Baltimore City health department spokesman Adam Abadir referred questions about cases in schools to the state. And the Anne Arundel County health department has refused to confirm private school cases to “maintain the privacy of individuals,” said spokeswoman Elin Jones in an email. She did not explain how the data could be used to identify people.
Counties such as Harford and Carroll answered specific questions about cases, but would not commit to publicly reporting cases in the future.
That means many families of school-age children have no access to a key metric as they decide how best to balance educational needs against potential public health risks.
The Maryland Department of Health has held discussions with local health officers and school systems about standardizing such case data for public and non-public schools. Some school systems have expressed privacy concerns, said department spokesman Charlie Gischlar in an email.
Gischlar did not respond to questions about which private schools in Maryland have reported COVID-19 cases.
There’s a reasonable argument for the state to release the data, said Tara Sell, a senior associate at the Johns Hopkins Center for Health Security.
“Understanding more about what’s happening in schools is going to tell us a lot about what the role of children is in spreading the virus,” Sell said. “If we don’t collect this data, analyze it, publish it, there will always be a question mark. It will only be a judgment call to re-open schools.”
Piecemeal confirmations of cases in Maryland schools echoes a similar situation in the spring among nursing homes.
A Maryland Department of Health spokesman told The Sun in April that it was up to the local departments, and individual nursing homes, to release the information publicly.
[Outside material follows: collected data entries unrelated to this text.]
(** On the task's own stack, a completed task keeps it until the switch back. *)
Lemma exit_switched_ok F K s i (Q : unit -> sched_state H -> Prop) :
  sched_ok F K s -> is_running s i -> scheduler_running_on_task_stack s = true ->
  (forall st, stats_kept (recount (alter returned_task i (scheduler_tasks s)) (scheduler_stats s)) st ->
     current_task_index st = current_task_index (scheduler_stats s) ->
     Q tt (upd (s <| scheduler_current_running_task := TaskNull |>)
               (alter returned_task i (scheduler_tasks s)) st (sched_heap s))) ->
  wp (trampoline_exit i) Q s.
Proof using Type.
  intros [Hc _ _ _] (Hi & Hu & Hs) Hst HQ. apply wp_to_upd.
  pose proof (tb_length _ _ _ _ _ (co_table _ _ _ _ _ Hc)) as Hlen.
  apply wp_bind, wp_set_running, wp_bind, wp_upd_task, wp_bind, wp_task_at. rewrite task_of_alter by done.
  set (ts := scheduler_tasks s) in *. set (st := scheduler_stats s) in *. set (h := sched_heap s) in *.
  change (mode ((task_of ts i) <| run_count ::= incr |>)) with (mode (task_of ts i)).
  destruct (mode_is (mode (task_of ts i)) SCHEDULER_TASK_ONESHOT) eqn:Hm.
  - apply wp_bind, wp_bind, wp_upd_task, wp_bind, wp_get, wp_bind.
    change (scheduler_running_on_task_stack (upd _ _ _ _)) with (scheduler_running_on_task_stack s).
    rewrite Hst. cbn [negb mwhen]. apply wp_ret, wp_sstat, wp_recalculate. rewrite list_alter_alter_eq.
    rewrite (alter_at_task ts i _ returned_task); [|done|done|unfold returned_task; by rewrite Hm].
    by apply HQ.
  - apply wp_bind, wp_upd_task, wp_recalculate. rewrite list_alter_alter_eq.
    rewrite (alter_at_task ts i _ returned_task); [|done|done|unfold returned_task; by rewrite Hm].
    by apply HQ.
Qed.

(** A task that returned gives its stack back if it completed. *)
Lemma settle_ok F K s ts st h i c (Q : unit -> sched_state H -> Prop) :
  uncounted F K ts st h -> (i < 16)%nat -> used (task_of ts i) = true ->
  state (task_of ts i) = SCHEDULER_TASK_RUNNING ->
  (forall st' h' ts', uncounted F K ts' st' h' -> Q tt (upd s ts' st' h')) ->
  wp (mwhen (state_is (state (task_of (alter (fun t => (returned_task t) <| context := c |>) i ts) i))
               SCHEDULER_TASK_COMPLETED) (scheduler_free_kernel_stack i)) Q
     (upd s (alter (fun t => (returned_task t) <| context := c |>) i ts) st h).
Proof using Type.
  intros Hc Hi Hu Hs HQ. pose proof (tb_length _ _ _ _ _ (un_table _ _ _ _ _ Hc)) as Hlen.
  rewrite task_of_alter by done.
  assert (state ((returned_task (task_of ts i)) <| context := c |>) = state (returned_task (task_of ts i))) as ->
    by done.
  destruct (mode_is (mode (task_of ts i)) SCHEDULER_TASK_ONESHOT) eqn:Hm.
  - assert (state (returned_task (task_of ts i)) = SCHEDULER_TASK_COMPLETED) as ->
      by (unfold returned_task; by rewrite Hm).
    change (state_is SCHEDULER_TASK_COMPLETED SCHEDULER_TASK_COMPLETED) with true. cbn [mwhen].
    set (ts0 := alter (fun t => t <| run_count ::= incr |> <| context := c |>) i ts).
    assert (uncounted F K ts0 st h) as Hc0 by (by apply uncounted_alter).
    assert (task_of ts0 i = (task_of ts i) <| run_count ::= incr |> <| context := c |>) as E0
      by (by apply task_of_alter).
    rewrite (alter_at_task ts i _
      ((fun t => t <| state := SCHEDULER_TASK_COMPLETED |>) ∘
       (fun t => t <| run_count ::= incr |> <| context := c |>)));
      [|done|done|unfold returned_task; by rewrite Hm].
    rewrite <- list_alter_alter_eq. fold ts0.
    apply (release_free_ok F K); [done|done|by rewrite E0|by rewrite E0; cbn; rewrite Hs|done|].
    intros st' h' _ _ Hun. by apply HQ.
  - assert (state (returned_task (task_of ts i)) = SCHEDULER_TASK_ACTIVE) as ->
      by (unfold returned_task; by rewrite Hm).
    change (state_is SCHEDULER_TASK_ACTIVE SCHEDULER_TASK_COMPLETED) with false. apply wp_ret, HQ.
    rewrite (alter_at_task ts i _
      (fun t => t <| run_count ::= incr |> <| state := SCHEDULER_TASK_ACTIVE |> <| context := c |>));
      [|done|done|unfold returned_task; by rewrite Hm].
    apply (alter_uncounted _ _ _ _ _ _ _ SCHEDULER_TASK_ACTIVE);
      [done|done|done|by rewrite Hs|done..].
Qed.

(** ** Dispatching *)

Hypothesis HB : 0 <= B.

(** What every operation leaves that may have run one task body. *)
Record sched_ran F K s s' K' : Prop := {
  rn_issued : K <= K' <= K + B;
  rn_ok : sched_ok F K' s';
  rn_lock : lock_kept s s';
  rn_flags : Z.land (eflags s) FLAG_IF = 0 -> eflags s' = eflags s;
  rn_stack : scheduler_running_on_task_stack s' = false;
  rn_test : test_base s' = test_base s
}.

Lemma ran_nothing F K s ts st h :
  sched_ok F K s -> core F K ts st h -> scheduler_running_on_task_stack s = false ->
  sched_ran F K s (upd s ts st h) K.
Proof using HB.
  intros Hok Hc Hst. constructor; [lia|by eapply sched_ok_upd|by constructor|done|done|done].
Qed.

Lemma trampoline_direct_ok F K s i :
  sched_ok F K s -> (i < 16)%nat -> used (get_task s i) = true ->
  state (get_task s i) = SCHEDULER_TASK_ACTIVE -> 0 < lock_depth s < 4294967295 ->
  scheduler_running_on_task_stack s = false ->
  wp (scheduler_task_trampoline call_entry i) (fun _ s' => exists K', sched_ran F K s s' K') s.
Proof using Hbodies.
  intros Hok Hi Hu Hs Hd Hst. apply (trampoline_enter_ok F K); try done.
  intros s1 K1 [P1 P2 P3 [L1 L2 L3] P5 P6 P7 P8 P9]. rewrite Hst in P6.
  apply (exit_direct_ok F K1); [done|done|done|]. intros st h Hc. exists K1.
  destruct P2 as [C1 Q1 R1 W1]. constructor; [done| |by constructor|done|done|done].
  constructor; [done|by destruct Q1|done|done].
Qed.

(** The same after updates of fields no invariant mentions. *)
Lemma dispatch_ok F K s i now f :
  sched_ok F K s -> (i < 16)%nat -> used (get_task s i) = true ->
  state (get_task s i) = SCHEDULER_TASK_ACTIVE -> 0 < lock_depth s < 4294967295 ->
  scheduler_running_on_task_stack s = false ->
  (forall st, stats_kept st (f st) /\ current_task_index (f st) = current_task_index st) ->
  wp (scheduler_task_trampoline call_entry i) (fun _ s' => exists K', sched_ran F K s s' K')
    (upd s (alter (fun t => t <| last_run_tick := now |>) i (scheduler_tasks s)) (f (scheduler_stats s)) (sched_heap s)).
Proof using Hbodies.
  intros Hok Hi Hu Hs Hd Hst Hf. set (ts := alter _ i _). set (s1 := upd _ _ _ _).
  pose proof (tb_length _ _ _ _ _ (co_table _ _ _ _ _ (so_core _ _ _ Hok))) as Hlen.
  assert (core F K ts (f (scheduler_stats s)) (sched_heap s)) as Hc.
  { destruct (Hf (scheduler_stats s)) as [F1 F2]. eapply core_stats; [exact F1|exact F2|].
    apply core_alter; [apply Hok|done]. }
  assert (get_task s1 i = (get_task s i) <| last_run_tick := now |>) as Et.
  { change (get_task s1 i) with (task_of ts i). unfold ts. by rewrite task_of_alter. }
  assert (used (get_task s1 i) = true /\ state (get_task s1 i) = SCHEDULER_TASK_ACTIVE) as [Hu1 Hs1]
    by (by rewrite Et).
  eapply wp_mono; [apply (trampoline_direct_ok F K); [by eapply sched_ok_upd|exact Hi|exact Hu1|exact Hs1|done|done]|].
  intros u s' (K' & [R1 R2 [L1 L2 L3] R4 R5 R6]). exists K'. by constructor.
Qed.

Lemma run_now_ok F K s tid :
  sched_ok F K s -> 0 < lock_depth s < 4294967295 -> scheduler_running_on_task_stack s = false ->
  wp (scheduler_run_task_now_unlocked call_entry tid) (fun _ s' => exists K', sched_ran F K s s' K') s.
Proof using Hbodies HB.
  intros Hok Hd Hst. pose proof Hok as [Hc _ _ _]. apply wp_to_upd, wp_bind, wp_find_task.
  destruct (lookup_id (scheduler_tasks s) tid) as [i|] eqn:El; [|apply wp_ret; exists K; by apply ran_nothing].
  destruct (lookup_id_Some _ _ _ El) as (Hi & Hu & _). apply wp_bind, wp_task_at.
  destruct (state_is (state (task_of (scheduler_tasks s) i)) SCHEDULER_TASK_ACTIVE) eqn:Hs; cbn [negb];
    [|apply wp_ret; exists K; by apply ran_nothing].
  apply bool_decide_eq_true in Hs.
  apply wp_bind, wp_sstat, wp_bind, wp_get_ticks, wp_bind, wp_upd_task, wp_bind.
  set (f := fun st => st <| manual_dispatches ::= incr |> <| task_dispatches ::= incr |>).
  eapply wp_mono; [apply (dispatch_ok F K s i (timer_ticks s) f); try done|].
  intros u s' Hr. by apply wp_ret.
Qed.

(** A selected task is ready, so active. *)
Lemma selected_active tick s x r :
  ready_slots tick s = x :: r ->
  0 <= x < 16 /\ used (get_task s (Z.to_nat x)) = true /\
  state (get_task s (Z.to_nat x)) = SCHEDULER_TASK_ACTIVE.
Proof.
  intros Er. assert (x ∈ ready_slots tick s) as Hx by (rewrite Er; by left).
  apply list_elem_of_filter in Hx as [Hx Hin]. apply rotation_range in Hin. split; [done|].
  unfold slot_ready, scheduler_task_is_ready_to_run in Hx.
  destruct (used (get_task s (Z.to_nat x))); [|done]. cbn [negb orb] in Hx. split; [done|].
  unfold state_is in Hx. by case_bool_decide.
Qed.

Lemma selection_keeps F K s s' :
  sched_ok F K s -> selection_frame s s' ->
  0 <= current_task_index (scheduler_stats s') < 16 ->
  count (scheduler_ready_queue_info s') <= 16 -> 0 <= count (scheduler_ready_queue_info s') ->
  length (scheduler_ready_queue_slots s') = 16%nat ->
  length (task_ids (scheduler_ready_queue_info s')) = 16%nat -> sched_ok F K s'.
Proof.
  intros [[C1 [] C3 C4] Q1 R1 W1] (q & sl & st & -> & [S1 S2 S3 S4 S5 S6 S7]) Hi Hc1 Hc2 Hl1 Hl2.
  constructor; [|by constructor|done|done].
  constructor; [by eapply table_stats|constructor; (etrans; [eassumption|assumption])|cbn; by rewrite S1|done].
Qed.

Lemma select_keeps F K s tick :
  sched_ok F K s ->
  wp (scheduler_select_next_ready_task tick) (fun r s' =>
    sched_ok F K s' /\ selection_frame s s' /\
    match r with
    | Some i => (i < 16)%nat /\ used (get_task s' i) = true /\
                state (get_task s' i) = SCHEDULER_TASK_ACTIVE
    | None => True
    end) s.
Proof.
  intros Hok. eapply wp_mono; [apply select_ok|]. intros r s' (q & [Q1 Q2 Q3 Q4] & Hf & Hcase).
  assert (length (scheduler_ready_queue_slots s') = 16%nat) as Hl1
    by (rewrite Q3, length_app, length_replicate; lia).
  assert (length (task_ids q) = 16%nat) as Hl2
    by (rewrite Q4, length_app, length_fmap, length_replicate; lia).
  pose proof (co_index _ _ _ _ _ (so_core _ _ _ Hok)) as Hi.
  destruct (ready_slots tick s) as [|x l] eqn:Er.
  - destruct Hcase as (-> & Eq & Ei & _). split; [|done].
    apply (selection_keeps F K s); rewrite ?Ei, ?Eq; try done; rewrite Q2; lia.
  - destruct Hcase as (-> & Eq & Ei & _). destruct (selected_active _ _ _ _ Er) as (Hx & Hu & Hs).
    split; [|split; [done|]].
    + apply (selection_keeps F K s); rewrite ?Ei, ?Eq; try done;
        [apply Z.mod_pos_bound; lia|..]; cbn; rewrite Q2; lia.
    + destruct Hf as (q' & sl & st & -> & _). split; [lia|]. by split.
Qed.

Lemma run_pending_ok F K s :
  sched_ok F K s -> 0 < lock_depth s < 4294967295 -> scheduler_running_on_task_stack s = false ->
  wp (scheduler_run_pending_unlocked call_entry) (fun _ s' => exists K', sched_ran F K s s' K') s.
Proof using Hbodies HB.
  intros Hok Hd Hst. pose proof Hok as [Hc _ _ _]. apply wp_bind, wp_get.
  rewrite (co_init _ _ _ _ _ Hc). cbn [negb]. apply wp_bind, wp_get, wp_bind, wp_to_upd.
  apply (wake_sleeping_ok F K); [done|]. intros st1 Hc1 _. set (ts1 := wake_due _ <$> _) in *.
  apply wp_bind, wp_sstat, wp_bind.
  set (st2 := st1 <| scheduler_runs ::= incr |>). set (s2 := upd s ts1 st2 (sched_heap s)).
  assert (sched_ok F K s2) as Hok2.
  { eapply sched_ok_upd; [exact Hok|]. eapply core_stats; [| |exact Hc1]; done. }
  eapply wp_mono; [by apply (select_keeps F K)|]. intros r s3 (Hok3 & Hf & Hr).
  destruct Hf as (q & sl & st & E3 & _).
  assert (lock_kept s s3 /\ eflags s3 = eflags s /\ scheduler_running_on_task_stack s3 = false /\
          lock_depth s3 = lock_depth s /\ test_base s3 = test_base s) as (L3 & E4 & St3 & D3 & T3) by (subst s3; done).
  clear E3. destruct r as [i|]; [|apply wp_ret; exists K; constructor; [lia|done|done|done|done|done]].
  destruct Hr as (Hi & Hu & Hs). apply wp_to_upd, wp_bind, wp_upd_task, wp_bind, wp_sstat.
  eapply wp_mono; [apply (dispatch_ok F K s3 i _ (fun st => st <| task_dispatches ::= incr |>)); try done; by rewrite D3|].
  intros u s' (K' & [R1 R2 R3 R4 R5 R6]). exists K'. constructor; [done|done| |by rewrite <- E4|done|by rewrite R6].
  destruct L3, R3. constructor; congruence.
Qed.

(** ** Context switches *)

(** A switch to the task in slot [i] and back. *)
Lemma switch_ok F K s i (Q : unit -> sched_state H -> Prop) :
  sched_ok F K s -> (i < 16)%nat -> used (get_task s i) = true ->
  state (get_task s i) = SCHEDULER_TASK_ACTIVE -> 0 < lock_depth s < 4294967295 ->
  scheduler_current_switched_task s = TaskSlot i -> scheduler_running_on_task_stack s = true ->
  (forall s1 K' ts1 st1 h1 c, K <= K' <= K + B -> core F K' ts1 st1 h1 -> used (task_of ts1 i) = true ->
     state (task_of ts1 i) = SCHEDULER_TASK_RUNNING -> queue_shape s1 -> lock_kept s s1 ->
     eflags s1 = eflags s -> scheduler_current_running_task s1 = TaskNull -> test_base s1 = test_base s ->
     let ts' := alter (fun t => (returned_task t) <| context := c |>) i ts1 in
     forall st, next_task_id st = next_task_id st1 -> sched_initialized st = sched_initialized st1 ->
     current_task_index st = current_task_index st1 -> Q tt (upd s1 ts' st h1)) ->
  wp (scheduler_switch_to_task call_entry cpu_registers i) Q s.
Proof using Hbodies.
  intros Hok Hi Hu Hs Hd Hsw Hst HQ. unfold scheduler_switch_to_task.
  apply wp_bind, wp_get, wp_bind, wp_mod, wp_bind, wp_mod, wp_bind, wp_get.
  set (c := saved_context cpu_registers s). set (e := ctx_eflags (context (get_task s i))).
  set (s0 := s <| scheduler_main_context := c |> <| eflags := e |>).
  change (scheduler_current_switched_task s0) with (scheduler_current_switched_task s). rewrite Hsw.
  apply wp_bind, (trampoline_enter_ok F K); [by destruct Hok as [? [] ? ?]|done|done|done|done|].
  intros s1 K1 [P1 P2 P3 [L1 L2 L3] _ P6 P7 P8 P9].
  apply (exit_switched_ok F K1); [done|done|by rewrite P6|]. intros st S1 S2.
  apply wp_bind, wp_get.
  change (scheduler_running_on_task_stack (upd _ _ _ _)) with (scheduler_running_on_task_stack s1).
  rewrite P6. change (scheduler_running_on_task_stack s0) with (scheduler_running_on_task_stack s).
  rewrite Hst. cbn [negb]. apply wp_bind, wp_mod, wp_mod.
  destruct P2 as [C1 Q1 R1 W1], P3 as (_ & Hu1 & Hs1).
  set (s2 := s1 <| scheduler_current_running_task := TaskNull |>).
  set (c2 := saved_context _ _).
  lazymatch goal with |- Q tt ?s3 => change s3 with
    (upd (s2 <| eflags := ctx_eflags (scheduler_main_context s1) |>)
       (alter (fun t => t <| context := c2 |>) i (alter returned_task i (scheduler_tasks s1))) st (sched_heap s1)) end.
  rewrite list_alter_alter_eq. destruct S1. eapply HQ; try done; [by destruct Q1|]. cbn. by rewrite P7.
Qed.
State health officials later reversed course and began releasing cases counts for each nursing home weekly, following pressure from families, patient advocates and the nursing home industry itself.
Still, the risks COVID-19 poses to nursing homes where people reside full-time are not necessarily comparable to those of schools. Most children are not considered as vulnerable to the disease, although a secondary risk is carrying the virus that causes COVID-19 home to other family members, Sell said.
If the state releases school-level data on COVID-19 cases, communities should not be surprised to learn of cases affiliated with the school. Contact tracing will ultimately determine whether an outbreak originated at a school versus a person who is affiliated with a school, she said.
Baltimore Sun reporters Colin Campbell, Pamela Wood, Emily Opilo, Scott Dance and Liz Bowie contributed to this article.